Even with great care, the dragging-in of contamination during assembly of the individual vacuum chambers and installation and adjustment of the multilayer mirrors, during assembly of the vacuum chambers in the EUV lithography device and during maintenance work, when the vacuum chambers have to be opened, cannot be prevented or can be so only at very great expense. Especially during the initial commissioning following assembly of the. EUV lithography device through irradiation with an EUV radiation, but also during the commissioning after maintenance work, contamination dragged-in due to interaction with the EUV radiation can transfer into the residual gas phase and can be deposited from there on other surfaces inside the respective vacuum chamber. Contamination is particularly harmful which is deposited on the reflective face of reflective optical elements such as for example multilayer mirrors and which can thus significantly impair the imaging behaviour of the respective optical elements. In the presence of contamination on the reflective optical elements, it is no longer possible to guarantee that the structure defined by mask 17 will be imaged correctly on wafer 21 or on another object to be structured.

In order to be able to clean the vacuum chambers efficiently before commissioning, radiation sources 22, 23 are provided both on illumination system 14 and also on projection system 20 in the example shown in Figure 1. Radiation sources 22, 23 preferably provide directed radiation. In the case of electromagnetic radiation, which is provided for example by lamps, this can be guaranteed by suitable diaphragms at the radiation source. Halogen lamps are used with particular preference, which provide in particular ultraviolet (UV) radiation.

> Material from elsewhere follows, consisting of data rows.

(* ===== verification/SymbolProps.v ===== *)
(** * The symbol table: theorems (for Symbol.v)

    Interning a string gives the one symbol of its name, and makes it when
    there is none; strengthening and weakening a symbol changes the type of
    the link to its pair.  Environments are kept. *)

From Stdlib Require Import ZArith List Lia Bool.
From S2P Require Import Prelude.
From S2P Require Import Object.
From S2P Require Import Memory.
From S2P Require Import Heap.
From S2P Require Import Symbol.
From S2P Require Import Environment.
From S2P Require Import EnvSpec.
From S2P Require Import EnvInv.
From S2P Require Import EnvAssign.
From S2P Require Import EnvDefine.
From S2P Require Import EnvCache.
From S2P Require Import EnvProps.
From S2P Require Import SymbolSpec.
From S2P Require Import SymbolTable.
From S2P Require Import SymbolIntern.
Import ListNotations.

#[local] Opaque MAKE_OBJECT OBJECT_DATUM OBJECT_TYPE OBJECT_ADDRESS.

Section Props.
Variable base : Z.
Hypothesis base_positive : 0 < base.
Variable fixed_objects : Z.
Variable fuel : nat.
Notation addr := (OBJECT_ADDRESS base).
Notation bucket := (bucket base).
Notation table := (table base fixed_objects).
Notation interned_at := (interned_at base fixed_objects).
Notation obarray := (obarray base fixed_objects).
Notation obarray_length := (obarray_length base fixed_objects).
Notation bucket_cell := (bucket_cell base fixed_objects).
Notation cell := (cell base fixed_objects).
Notation entry := (entry base fixed_objects).
Notation name_of := (name_of base).
Notation string_of := (string_of base).
Notation string_ok := (string_ok base).
Notation state := (state base).
Notation extends := (extends base fuel).

Definition same_symbols (m m' : memory) : Prop :=
  forall string p t, interned_at m' string p t <-> interned_at m string p t.

Lemma symbol_bucket_run string s :
  symbol_bucket base fixed_objects string s = Value (bucket_cell (mem s) string) s.
Proof.
  unfold symbol_bucket. act_unfold. act_steps. unfold VECTOR_LOC, MEMORY_LOC, SymbolTable.bucket_cell, SymbolTable.obarray_length,
    SymbolTable.obarray.
  reflexivity.
Qed.

(** ** The search *)

Section Search.
Context {blk : Z -> option kind} {s : machine}.
Hypothesis AP : apart base blk (Free s).
Hypothesis T : table blk (mem s).

Lemma walked_short hit m' i ps n :
  0 <= i < obarray_length (mem s) -> bucket (mem s) (obarray (mem s) + (i + 1)) ps ->
  bucket m' (obarray (mem s) + (i + 1)) (fst (walk (live (m := mem s)) hit ps) ++ snd (walk (live (m := mem s)) hit ps)) ->
  agree (cell blk (mem s)) (mem s) m' ->
  (forall x, x <> obarray (mem s) + (i + 1) -> (forall p, In p ps -> x <> p + 1) -> m' x = mem s x) ->
  short_buckets base fixed_objects n (mem s) -> short_buckets base fixed_objects n m'.
Proof.
  intros Hi B B' Ag Fr Sh j ps2 Hj B2. destruct (agree_obarray base fixed_objects blk AP T m' Ag) as [Eo El].
  rewrite Eo in B2. rewrite El in Hj. destruct (Z.eq_dec j i) as [-> | N].
  - rewrite (bucket_fun _ _ _ _ _ B2 B').
    pose proof (proj1 (bucket_facts base fixed_objects T Hi B)) as ND.
    pose proof (walk_nodup (live (m := mem s)) hit ps ND) as Nk. pose proof (walk_sub (live (m := mem s)) hit ps) as Sub.
    destruct (walk (live (m := mem s)) hit ps) as [x y]. cbn [fst snd].
    pose proof (NoDup_incl_length Nk Sub). pose proof (Sh i ps Hi B). lia.
  - destruct (tb_bucket _ _ _ _ T j Hj) as (ps3 & B3 & _).
    destruct (others_kept base fixed_objects AP T Hi B m' Fr j ps3 Hj N B3) as [B3' _].
    rewrite (bucket_fun _ _ _ _ _ B2 B3'). exact (Sh j ps3 Hj B3).
Qed.

(** [find_symbol_internal]: the cell is the pair of the symbol, or the end of
    the bucket. *)
Lemma find_symbol_internal_run string : short_buckets base fixed_objects fuel (mem s) ->
  exists m' l, find_symbol_internal base fixed_objects fuel string s = Value l (set_mem s m')
    /\ agree (cell blk (mem s)) (mem s) m' /\ table blk m' /\ same_symbols (mem s) m'
    /\ (forall n, short_buckets base fixed_objects n (mem s) -> short_buckets base fixed_objects n m')
    /\ ((exists t, interned_at (mem s) string l t)
        \/ ((forall p t, ~ interned_at (mem s) string p t)
            /\ exists i ps, 0 <= i < obarray_length m' /\ bucket_cell m' string = obarray m' + (i + 1)
                            /\ bucket m' (obarray m' + (i + 1)) ps /\ l = last_cell (obarray m' + (i + 1)) ps)).
Proof.
  intros Sh. destruct (hash_cell base fixed_objects blk T string) as (i & Hi & Ei).
  destruct (tb_bucket _ _ _ _ T i Hi) as (ps & B & ND & En).
  destruct (find_loop_run base fixed_objects AP T Hi B string s fuel eq_refl (Sh i ps Hi B)) as (m' & R & B' & Ag & Lk & Fr).
  exists m'. eexists. split.
  { unfold find_symbol_internal. rewrite (bind_value _ _ _ _ _ _ _ (symbol_bucket_run string s)), Ei. exact R. }
  destruct (walked_table base fixed_objects AP T Hi B _ m' B' Ag Fr (fun _ t => t)) as [T' I'];
    [intros p _ Hp; now rewrite Lk | reflexivity |].
  split; [exact Ag |]. split; [exact T' |]. split.
  { intros str p t. rewrite I'. split; [intros (t0 & H & ->); exact H | intros H; exists t; auto]. }
  split; [intros n; exact (walked_short _ m' i ps n Hi B B' Ag Fr) |].
  pose proof (walk_found (live (m := mem s)) (named base (m := mem s) string) ps) as Fd.
  pose proof (walk_sub (live (m := mem s)) (named base (m := mem s) string) ps) as Sub.
  destruct (walk _ _ ps) as [x [|p y]]; cbn [fst snd] in *.
  - right. split.
    + intros p t (ps2 & B2 & Hp & Is & Nm & _). rewrite Ei in B2. rewrite (bucket_fun _ _ _ _ _ B2 B) in Hp.
      specialize (Fd p Hp Is). unfold named in Fd. destruct (list_eq_dec Z.eq_dec _ string); [discriminate | contradiction].
    + destruct (agree_obarray base fixed_objects blk AP T m' Ag) as [Eo El]. exists i, x. rewrite app_nil_r in B'.
      rewrite (agree_cell base fixed_objects blk AP T m' Ag), Eo, El. auto.
  - left. destruct Fd as [Lv Nm]. unfold named in Nm. destruct (list_eq_dec Z.eq_dec _ string) as [E |]; [| discriminate].
    eexists. exists ps. rewrite Ei. split; [exact B |]. split; [apply Sub, in_or_app; right; now left |]. auto.
Qed.

End Search.

(** ** A new symbol *)

Section Make.
Context {blk : Z -> option kind} {s : machine} {name i : Z} {ps : list Z}.
Hypothesis S : state blk s.
Hypothesis T : table blk (mem s).
Hypothesis Hn : string_ok blk (mem s) name.
Notation string := (string_of (mem s) name).
Hypothesis Absent : forall p t, ~ interned_at (mem s) string p t.
Hypothesis Hi : 0 <= i < obarray_length (mem s).
Notation c := (obarray (mem s) + (i + 1)).
Hypothesis Ei : bucket_cell (mem s) string = c.
Hypothesis B : bucket (mem s) c ps.
Hypothesis Space : Free s + 4 <= base + 2 ^ 58.

Notation symbol := (MAKE_POINTER_OBJECT base TC_INTERNED_SYMBOL (Free s)).
Notation link := (MAKE_POINTER_OBJECT base TC_WEAK_CONS (Free s + 2)).
Definition new_symbol : machine :=
  mk_machine (store (store (mem s) (Free s) name) (Free s + 1) UNBOUND_OBJECT) (Free s + 2)
    (heap_start s) (heap_alloc_limit s) (GC_ENABLED_P s).
Notation s1 := new_symbol.
Definition new_link : machine := pushed EMPTY_LIST (pushed symbol s1).
Notation s2 := new_link.
Notation s3 := (set_mem s2 (store (mem s2) (last_cell c ps) link)).

Let AP : apart base blk (Free s) := st_apart _ _ _ S.

Lemma symbol_parts : OBJECT_TYPE symbol = TC_INTERNED_SYMBOL /\ addr symbol = Free s
  /\ OBJECT_TYPE link = TC_WEAK_CONS /\ addr link = Free s + 2.
Proof.
  pose proof (st_above _ _ _ S) as Ab.
  destruct (pointer_parts base TC_INTERNED_SYMBOL (Free s)) as [-> ->]; [lia | lia |].
  destruct (pointer_parts base TC_WEAK_CONS (Free s + 2)) as [-> ->]; [lia | lia | auto].
Qed.

Lemma make_symbol_run : GC_NEEDED_P s 4 = false ->
  make_symbol base name (last_cell c ps) s = Value symbol s3.
Proof.
  intros G. destruct symbol_parts as (_ & A & _ & _).
  assert (G1 : GC_NEEDED_P s1 2 = false).
  { exact (room_after (s := s) 2 2 ltac:(lia) ltac:(lia) G s1 eq_refl eq_refl eq_refl eq_refl). }
  unfold make_symbol, Primitive_GC_If_Needed at 1, bind at 1. rewrite G. act_unfold. act_steps.
  cbn zeta. act_steps. rewrite A. act_steps.
  match goal with |- _ ?st = _ => change st with s1 end.
  assert (P : system_pair_cons base TC_WEAK_CONS symbol EMPTY_LIST s1 = Value link s2).
  { unfold system_pair_cons, Primitive_GC_If_Needed. unfold bind at 1. rewrite G1. rewrite !bind_push. unfold current, bind, ret.
    f_equal. change (Free _ - 2) with (Free s + 2 + 1 + 1 - 2). f_equal. lia. }
  rewrite (bind_value _ _ _ _ _ _ _ P). act_steps. reflexivity.
Qed.

Ltac words :=
  cbn [new_link new_symbol pushed mem Free]; unfold store;
  repeat match goal with |- context [?a =? ?b] => destruct (Z.eqb_spec a b); try lia end;
  try reflexivity.

Lemma new_words : mem s2 (Free s) = name /\ mem s2 (Free s + 1) = UNBOUND_OBJECT
  /\ mem s2 (Free s + 2) = symbol /\ mem s2 (Free s + 3) = EMPTY_LIST /\ (forall x, x < Free s -> mem s2 x = mem s x)
  /\ Free s2 = Free s + 4.
Proof. split; [words |]. split; [words |]. split; [words |]. split; [words |]. split; [intros x Hx; words |]. cbn. lia. Qed.

Lemma new_blocks : exists blk', extends blk blk' s s2
  /\ blk' (Free s) = Some Symbol_block /\ blk' (Free s + 2) = Some Link_block.
Proof.
  destruct (new_block base base_positive fuel blk s s1 Symbol_block S) as [E1 B1];
    [cbn [size]; lia | exact I | cbn [new_symbol Free size]; lia | intros x Hx; words | |].
  { cbn [wf_block]. replace (mem s1 (Free s + 1)) with UNBOUND_OBJECT by words. intros _ H. vm_compute in H. discriminate. }
  pose proof E1 as (_ & S1 & _).
  destruct (new_block base base_positive fuel _ s1 s2 Link_block S1) as [E2 B2];
    [cbn [size]; lia | exact I | cbn [new_link new_symbol pushed Free size]; lia | intros x Hx; cbn [new_symbol Free] in Hx; words | exact I |].
  eexists. split; [exact (extends_trans _ _ _ _ _ _ _ _ E1 E2) |].
  split; [apply E2, B1 | exact B2].
Qed.

Lemma make_symbol_table : exists blk',
  extends blk blk' s s3 /\ table blk' (mem s3)
  /\ (forall str q t, interned_at (mem s3) str q t <->
       interned_at (mem s) str q t \/ (q = Free s + 2 /\ string = str /\ t = TC_WEAK_CONS))
  /\ (forall x, Free s <= x < Free s + 3 -> mem s3 x = mem s2 x)
  /\ (forall a k, blk a = Some k -> mem s3 a = mem s a)
  /\ (forall n, short_buckets base fixed_objects n (mem s) -> short_buckets base fixed_objects (n + 1) (mem s3)).
Proof.
  destruct new_blocks as (blk' & E & B1 & B2). exists blk'.
  destruct new_words as (W0 & W1 & W2 & W3 & Low & Fr). destruct symbol_parts as (Ty & A & Tl & Al).
  pose proof E as (Inc & S2 & K). pose proof (st_apart _ _ _ S2) as AP2.
  pose proof (grown_table base fixed_objects AP Inc Low T) as T2.
  destruct (grown_obarray base fixed_objects AP Low T) as [Eo El].
  assert (Hi2 : 0 <= i < obarray_length (mem s2)) by now rewrite El.
  destruct (grown_bucket base fixed_objects AP Low T i ps Hi B) as [Bk _]. rewrite <- Eo in Bk.
  assert (Nm : name_of (mem s2) symbol = string).
  { unfold SymbolTable.name_of. rewrite A, W0. exact (grown_string_of base AP Low name Hn). }
  assert (Low_pairs : forall j ps2, 0 <= j < obarray_length (mem s2) -> bucket (mem s2) (obarray (mem s2) + (j + 1)) ps2 ->
            ~ In (Free s + 2) ps2).
  { intros j ps2 Hj Bj Hp. rewrite El in Hj. rewrite Eo in Bj.
    pose proof (bucket_back base fixed_objects AP Low T j ps2 Hj Bj) as Bj0.
    pose proof (en_link _ _ _ _ _ _ (proj2 (bucket_facts base fixed_objects T Hj Bj0) _ Hp)) as L.
    pose proof (ap_range _ _ _ AP _ _ L). cbn [size] in *. lia. }
  assert (Is : INTERNED_SYMBOL_P symbol = true) by (unfold INTERNED_SYMBOL_P; now rewrite Ty).
  assert (Ep : entry blk' (mem s2) (obarray (mem s2) + (i + 1)) (addr link)).
  { rewrite Al. split; [exact B2 |]. rewrite W2. intros _. rewrite A, Nm. split; [exact B1 |].
    rewrite W0. split; [exact (grown_string_ok base AP Inc Low name Hn) |].
    now rewrite (grown_cell base fixed_objects AP Low T), Ei, Eo. }
  pose proof (grown_interned base fixed_objects AP Low T) as G.
  assert (Lw : is_link link = true) by (unfold is_link, WEAK_PAIR_P; now rewrite Tl).
  assert (End' : is_link (mem s2 (addr link + 1)) = false /\ INTERNED_SYMBOL_P (mem s2 (addr link + 1)) = false).
  { rewrite Al. replace (Free s + 2 + 1) with (Free s + 3) by lia. rewrite W3. split; reflexivity. }
  assert (Fresh : forall j ps2, 0 <= j < obarray_length (mem s2) -> bucket (mem s2) (obarray (mem s2) + (j + 1)) ps2 ->
            ~ In (addr link) ps2) by now rewrite Al.
  destruct (snoc_table base fixed_objects AP2 T2 (i := i) (ps := ps) (w := link)) as [T3 I3]; try assumption.
  { rewrite Al, W2. exact Is. }
  { rewrite Al, W2, Nm. intros q t H. apply G in H. exact (Absent q t H). }
  rewrite Eo in T3, I3. cbn [set_mem mem].
  split; [| split; [exact T3 | split; [| split; [| split]]]].
  - apply (extends_trans _ _ _ _ _ _ _ _ E). apply (links_extends base base_positive fixed_objects fuel S2 T2).
    rewrite <- Eo. exact (snoc_agree base fixed_objects AP2 T2 Hi2 Bk).
  - intros str q t. rewrite I3, G, Al, W2, Nm, Tl. reflexivity.
  - intros x Hx. apply store_other. destruct (last_cell_cases c ps) as [-> | (q & Hq & ->)].
    + destruct (tb_obarray _ _ _ _ T) as (n & Bo & Ln & _). pose proof (ap_range _ _ _ AP _ _ Bo). cbn [size] in *. lia.
    + pose proof (ap_range _ _ _ AP _ _ (en_link _ _ _ _ _ _ (proj2 (bucket_facts base fixed_objects T Hi B) _ Hq))). cbn [size] in *. lia.
  - intros a k Hk. rewrite <- Eo. cbn [set_mem mem].
    rewrite (agree_word0 base fixed_objects blk' AP2 T2 _ (snoc_agree base fixed_objects AP2 T2 Hi2 Bk) _ _ (Inc _ _ Hk)).
    exact (low_word0 base AP Low _ _ Hk).
  - intros n Sh. rewrite <- Eo. apply (snoc_short base fixed_objects AP2 T2 Hi2 Bk Lw Ep End' Fresh).
    exact (grown_short base fixed_objects AP Low T n Sh).
Qed.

Halogen lamps also have the advantage that their emission spectrum is shifted to higher energies by increasing their input voltage. This corresponds to a shift of the emission spectrum to shorter wavelengths. If use is additionally made of mirrors or grid structures, the generated UV radiation can be directed to arbitrary places inside respective vacuum chambers 14, 20, in order to clean the surface there free from contamination. It is also possible to provide a plurality of radiation sources with different emission spectra, which supplement one another in their effect or the energy ranges of their radiation. If need be, a radiation source can also be provided in beam shaping system 11 for cleaning purposes.

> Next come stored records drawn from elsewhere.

(** ** Steps *)

Definition step (l : label) : M next :=
  match l with
  | do_expression => eval_trap
  | eval_non_trapping => eval_dispatch
  | pop_return => return_trap
  | pop_return_non_trapping => return_dispatch
  | internal_apply_val => v <- get VAL ;; SET_APPLY_FRAME_PROCEDURE v ;; goto internal_apply
  | internal_apply => apply_trap
  | Apply_Non_Trapping => apply_check
  | perform_application => apply_dispatch
  end.

Inductive state := At (l : label) (s : interp) | Returned (s : interp) | Stopped (e : halt).

Definition step_state (x : state) : state :=
  match x with
  | At l s =>
      match step l s with
      | Normal (Goto l') s' => At l' s'
      | Normal Return_to_C s' => Returned s'
      | Halt e => Stopped e
      end
  | _ => x
  end.

Fixpoint run_steps (n : nat) (x : state) : state :=
  match n with O => x | S n => run_steps n (step_state x) end.

Definition Interpret (pop_return_p : bool) (s : interp) : state :=
  At (if pop_return_p then pop_return else do_expression)
    (set_rest s (set_interpreter_states (rest s) (S (interpreter_states (rest s))))).

End Interpreter.
Lemma perform_sound f args v e x r d st sp K c :
  sp <= stack_end -> d = below sp args -> frame st d f args -> above sp K st ->
  sim (S n) (At perform_application (mk_interp v e x r d st c)) sp K (perform rec f args sp c).
Proof.
  intros S D F A. destruct (frame_parts _ _ _ _ F) as (F1 & F2 & F3). stepped.
  cbv beta iota zeta delta [step_state step apply_dispatch seq APPLY_FRAME_PROCEDURE STACK_REF get stack stack_pointer]. rewrite F2.
  unfold Direct.perform. destruct (applicable_type (OBJECT_TYPE f)) eqn:T.
  - now apply entity_sound.
  - now apply procedure_sound.
  - unfold frame_size. cbv beta iota zeta delta [apply_control_point seq APPLY_FRAME_SIZE STACK_REF get pure stack stack_pointer].
    rewrite Z.add_0_r, F1. destruct (negb _); [now eapply application_error_sound; eauto|exact I].
  - apply primitive_sound; auto. now apply applicable_primitive.
  - now apply extended_procedure_sound.
  - now eapply application_error_sound; eauto.
Qed.

End Application.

Apart from electromagnetic radiation, charged particle beams are also suitable for removal of contamination. Electron beams are particularly preferred, since electron beam sources can easily be obtained in a variety of designs. It is also possible with charged particle beams, by increasing the input voltage of the particle beam source, to increase the energy of the particle beam and thus to adjust the radiation energy with which the contamination is to be irradiated. If magnetic fields and/or electric fields are also applied, charged particle beams can also be readily directed to places inside respective vacuum chambers 14, 20, in order to clean places, which are difficult to access, or to passivate them by deposits of graphite- or diamond-like carbon layers. In the example shown in Figure 1 , radiation source 23 in projection system 20 is a particle beam source, at the output whereof a magnetic field is applied in order to direct the charged particle beam (indicated by the broken line) onto the side wall. Especially carbon-containing contamination such as for example polymers or long-chain hydrocarbons can be particularly effectively removed by being irradiated one after the other with energies at different levels. In a range of lower energy, an amount of energy is first supplied to the molecules such that they transfer at least partially into the gas phase and can be pumped away. In a range of medium energy, bonds inside the molecules that have still not transferred into the gas phase are broken, so that smaller molecular fragments are formed, which for their part transfer into the gas phase and can be pumped away. In a range of high energy, the still remaining molecules and molecular fragments are split up into individual atoms, which either also transfer into the gas phase or, in the case of carbon, are deposited as a graphite- or diamond-like layer especially on the immediately adjacent surfaces and thus effectively passivate the latter.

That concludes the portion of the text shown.